Link 2024-03-11 NICAR 2024 Tipsheets & Audio:
The NICAR data journalism conference was outstanding this year: ~1100 attendees, and every slot on the schedule had at least 2 sessions that I wanted to attend (and usually a lot more).
If you're interested in the intersection of data analysis and journalism it really should be a permanent fixture on your calendar, it's fantastic.
Here's the official collection of handouts (NICAR calls them tipsheets) and audio recordings from this year's event.
Link 2024-03-12 Speedometer 3.0: The Best Way Yet to Measure Browser Performance:
The new browser performance testing suite, released as a collaboration between Blink, Gecko, and WebKit. It's fun to run this in your browser and watch it rattle through 580 tests written using a wide variety of modern JavaScript frameworks and visualization libraries.
Link 2024-03-12 gh-116167: Allow disabling the GIL with PYTHON_GIL=0 or -X gil=0:
Merged into python:main 14 hours ago.
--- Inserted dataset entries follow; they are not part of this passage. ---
(* ===== verification/MmuRam.v ===== *)
(** * MmuRam: a concrete memory with translation tables

    RAM organised in long words, with a bus error above its end, as an
    instance of the memory interface of the MMU; a small set of tables in
    it; and the state of an MMU that was just enabled on them. *)

From S2P Require Import Prelude Flags Cpu Movec Mmu MmuWalk MmuFill MmuInv MmuCoh MmuProps.
From Stdlib Require Import ZArith Lia Bool.
From stdpp Require Import base list gmap.
Open Scope Z_scope.
Open Scope cint_scope.
Open Scope mm_scope.

Record lram := mk_lram { lsize : Z; lcells : gmap Z Z }.

Definition lram_in (a n : Z) (m : lram) : bool := (0 <=? a) && (a + n <=? lsize m).
Definition lram_long (m : lram) (a : Z) : Z := u32 (default 0 (lcells m !! a)).
Definition lram_byte (m : lram) (a : Z) : Z := (lram_long m (a - a mod 4) >> (24 - 8 * (a mod 4))) .& 255.
Definition lram_set_byte (a v : Z) (m : lram) : lram :=
  let sh := 24 - 8 * (a mod 4) in
  let c := lram_long m (a - a mod 4) in
  mk_lram (lsize m) (<[a - a mod 4 := (c .& Z.lnot (255 << sh)) .| (u8 v << sh)]> (lcells m)).

#[export] Instance lram_phys : Phys lram := {|
  phys_get_byte := fun a m => if lram_in a 1 m then Some (lram_byte m a) else None;
  phys_get_word := fun a m => if lram_in a 2 m
    then Some (lram_byte m a * 256 + lram_byte m (a + 1)) else None;
  phys_get_long := fun a m => if lram_in a 4 m
    then Some (if a mod 4 =? 0 then lram_long m a
               else ((lram_byte m a * 256 + lram_byte m (a + 1)) * 256 + lram_byte m (a + 2)) * 256
                    + lram_byte m (a + 3)) else None;
  phys_put_byte := fun a v m => if lram_in a 1 m then Some (lram_set_byte a v m) else None;
  phys_put_word := fun a v m => if lram_in a 2 m
    then Some (lram_set_byte (a + 1) v (lram_set_byte a (v >> 8) m)) else None;
  phys_put_long := fun a v m => if lram_in a 4 m
    then Some (if a mod 4 =? 0 then mk_lram (lsize m) (<[a := u32 v]> (lcells m))
               else lram_set_byte (a + 3) v (lram_set_byte (a + 2) (v >> 8)
                      (lram_set_byte (a + 1) (v >> 16) (lram_set_byte a (v >> 24) m)))) else None |}.

Lemma lram_byte_range m a : 0 <= lram_byte m a < 256.
Proof.
  unfold lram_byte. change 255 with (Z.ones 8). rewrite Z.land_ones by lia. apply Z.mod_pos_bound. lia.
Qed.

#[export] Instance lram_laws : PhysLaws lram.
Proof.
  split.
  - intros m a v. cbn. destruct (lram_in a 4 m); [|done]. intros [= <-].
    destruct (a mod 4 =? 0); [apply u32_range|].
    pose proof (lram_byte_range m a). pose proof (lram_byte_range m (a + 1)).
    pose proof (lram_byte_range m (a + 2)). pose proof (lram_byte_range m (a + 3)).
    unfold is_u32. lia.
  - intros m a v w [_ Ha]%cell_mod Hw. cbn [phys_get_long phys_put_long lram_phys]. destruct (lram_in a 4 m) eqn:Ei; [|done]. intros _.
    rewrite Ha. eexists. split; [done|]. intros b [_ Hb]%cell_mod. rewrite Hb. change (0 =? 0) with true. cbv iota.
    unfold lram_in, lram_long. cbn [lsize lcells]. rewrite lookup_insert, (u32_small w) by done.
    destruct (Z.eqb_spec a b) as [<-|Hne].
    + unfold lram_in in Ei. rewrite Ei. rewrite decide_True by done. cbn. by rewrite u32_small.
    + by rewrite decide_False.
Qed.

(** ** Tables

    Root table at $1000, one pointer table at $1200, one page table at
    $2000: page 1 is at $5000, page 2 at $6000 and write protected, page 3
    is found through an indirect descriptor, page 4 is for the supervisor,
    the rest of the space is invalid. *)
Definition demo_cells : gmap Z Z := list_to_map
  [(0x1000, 0x1202); (0x1200, 0x2002); (0x2004, 0x5001); (0x2008, 0x6005);
   (0x200C, 0x2402); (0x2010, 0x8081); (0x2400, 0x7001)].
Definition demo_ram : lram := mk_lram 0x100000 demo_cells.
Definition demo_upper (a : Z) : bool := a <? 0x2000.

Lemma demo_cells_check : map_Forall (fun a v =>
    (0x1000 <= a < 0x1200 -> v = 0x1202) /\ (0x1200 <= a < 0x2000 -> v = 0x2002)) demo_cells.
Proof. refine (bool_decide_unpack _ _). vm_compute. exact I. Qed.

Lemma demo_long a : 0x1000 <= a < 0x2000 -> (lram_long demo_ram a) .& 2 <> 0 ->
  (0x1000 <= a < 0x1200 -> lram_long demo_ram a = 0x1202) /\
  (0x1200 <= a < 0x2000 -> lram_long demo_ram a = 0x2002).
Proof.
  intros Ha. unfold lram_long. cbn [lcells demo_ram]. destruct (demo_cells !! a) as [v|] eqn:E.
  - pose proof (demo_cells_check a v E) as [H1 H2]. intros _. cbn [from_option id]. split; intros.
    + by rewrite H1.
    + by rewrite H2.
  - intros H0. by destruct H0.
Qed.

Lemma low_field x k : 0 <= k -> 0 <= ((x >> k) .& 0x1fc) < 0x200.
Proof.
  intros. change 0x1fc with (Z.ones 7 << 2). rewrite land_shl_mask, Z.land_ones, Z.shiftl_mul_pow2 by lia.
  pose proof (Z.mod_pos_bound ((x >> k) >> 2) (2 ^ 7)). lia.
Qed.

Lemma demo_root addr : 0x1000 <= root_cell 0x1000 addr < 0x1200.
Proof.
  unfold root_cell. change (0x1000 .& MMU_ROOT_PTR_ADDR_MASK) with (8 << 9). rewrite Z.lor_comm.
  pose proof (low_field addr 23). rewrite lor_shl_add by lia. lia.
Qed.

Lemma demo_ptr addr : 0x1200 <= ptr_cell 0x1202 addr < 0x1400.
Proof.
  unfold ptr_cell. change (0x1202 .& MMU_ROOT_PTR_ADDR_MASK) with (9 << 9). rewrite Z.lor_comm.
  pose proof (low_field addr 16). rewrite lor_shl_add by lia. lia.
Qed.

Lemma demo_page addr : 0x2000 <= page_cell false 0x2002 addr.
Proof.
  unfold page_cell. change (0x2002 .& MMU_PTR_PAGE_ADDR_MASK_4) with 0x2000.
  change 0xfc with (Z.ones 6 << 2). rewrite land_shl_mask, Z.land_ones, Z.shiftl_mul_pow2 by lia.
  pose proof (Z.mod_pos_bound ((addr >> 10) >> 2) (2 ^ 6)). rewrite u32_small; [|unfold is_u32]; lia.
Qed.

Lemma demo_get a v : cell a -> 0x1000 <= a < 0x2000 -> phys_get_long a demo_ram = Some v ->
  v = lram_long demo_ram a.
Proof.
  intros [_ Ha]%cell_mod Hr. cbn. destruct (lram_in a 4 demo_ram); [|done]. rewrite Ha. by intros [= <-].
Qed.

Lemma demo_tables : tables_ok demo_upper demo_ram false 0x1000.
Proof.
  assert (H1 : forall addr d1, phys_get_long (root_cell 0x1000 addr) demo_ram = Some d1 ->
    d1 .& 2 <> 0 -> d1 = 0x1202).
  { intros addr d1 E V. pose proof (demo_root addr).
    apply demo_get in E as ->; [|auto with mmu|lia]. apply demo_long; [lia|done|lia]. }
  split.
  - intros addr. pose proof (demo_root addr). apply Z.ltb_lt. lia.
  - intros addr d1 E V. rewrite (H1 _ _ E V). pose proof (demo_ptr addr). apply Z.ltb_lt. lia.
  - intros addr d1 d2 E V E2 V2. rewrite (H1 _ _ E V) in E2. pose proof (demo_ptr addr).
    apply demo_get in E2 as ->; [|auto with mmu|lia].
    rewrite (proj2 (demo_long (ptr_cell 0x1202 addr) ltac:(lia) V2)) by lia. pose proof (demo_page addr). apply Z.ltb_ge. lia.
Qed.

(** ** The MMU, enabled with 4K pages on these tables *)
Definition tlb0 : atcst :=
  mk_atcst (replicate 128 (mk_line 0 false 0 0)) [0; 0] 0 0xFFF 0 0 fast_empty fast_empty.
Definition flt0 : faultst := mk_faultst 0 0 0 0 0 0 0 0 0 false false false false 0 0.
Definition demo_prefs (model : Z) : prefs := mk_prefs model 0 model false false.
Definition demo_core : cpu := mk_cpu [0; 0; 0; 0; 0; 0; 0; 0; 0x1234; 0x2000; 0x3000; 0x9000; 0; 0; 0; 0x5000]
  (mk_flags 0 0) true 0 0x2700
  {| ctl0 with urp := 0x1000; srp := 0x1000; dfc := 5; sfc := 5 |}
  {| mmu0 with mmu_enabled := true |} [].
Definition demo_mst : mst lram := mk_mst demo_core tlb0 flt0 0 false demo_ram.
Looks like the first phase of Sam Gross's phenomenal effort to provide a GIL free Python (here via an explicit opt-in) will ship in Python 3.13.
Link 2024-03-12 Astro DB:
A new scale-to-zero hosted SQLite offering, described as "A fully-managed SQL database designed exclusively for Astro". It's built on top of LibSQL, the SQLite fork maintained by the Turso database team.
Astro DB encourages defining your tables with TypeScript, and querying them via the Drizzle ORM.
Running Astro locally uses a local SQLite database. Deployed to Astro Cloud switches to their DB product, where the free tier currently includes 1GB of storage, one billion row reads per month and one million row writes per month.
Astro itself is a "web framework for content-driven websites" - so hosted SQLite is a bit of an unexpected product from them, though it does broadly fit the ecosystem they are building.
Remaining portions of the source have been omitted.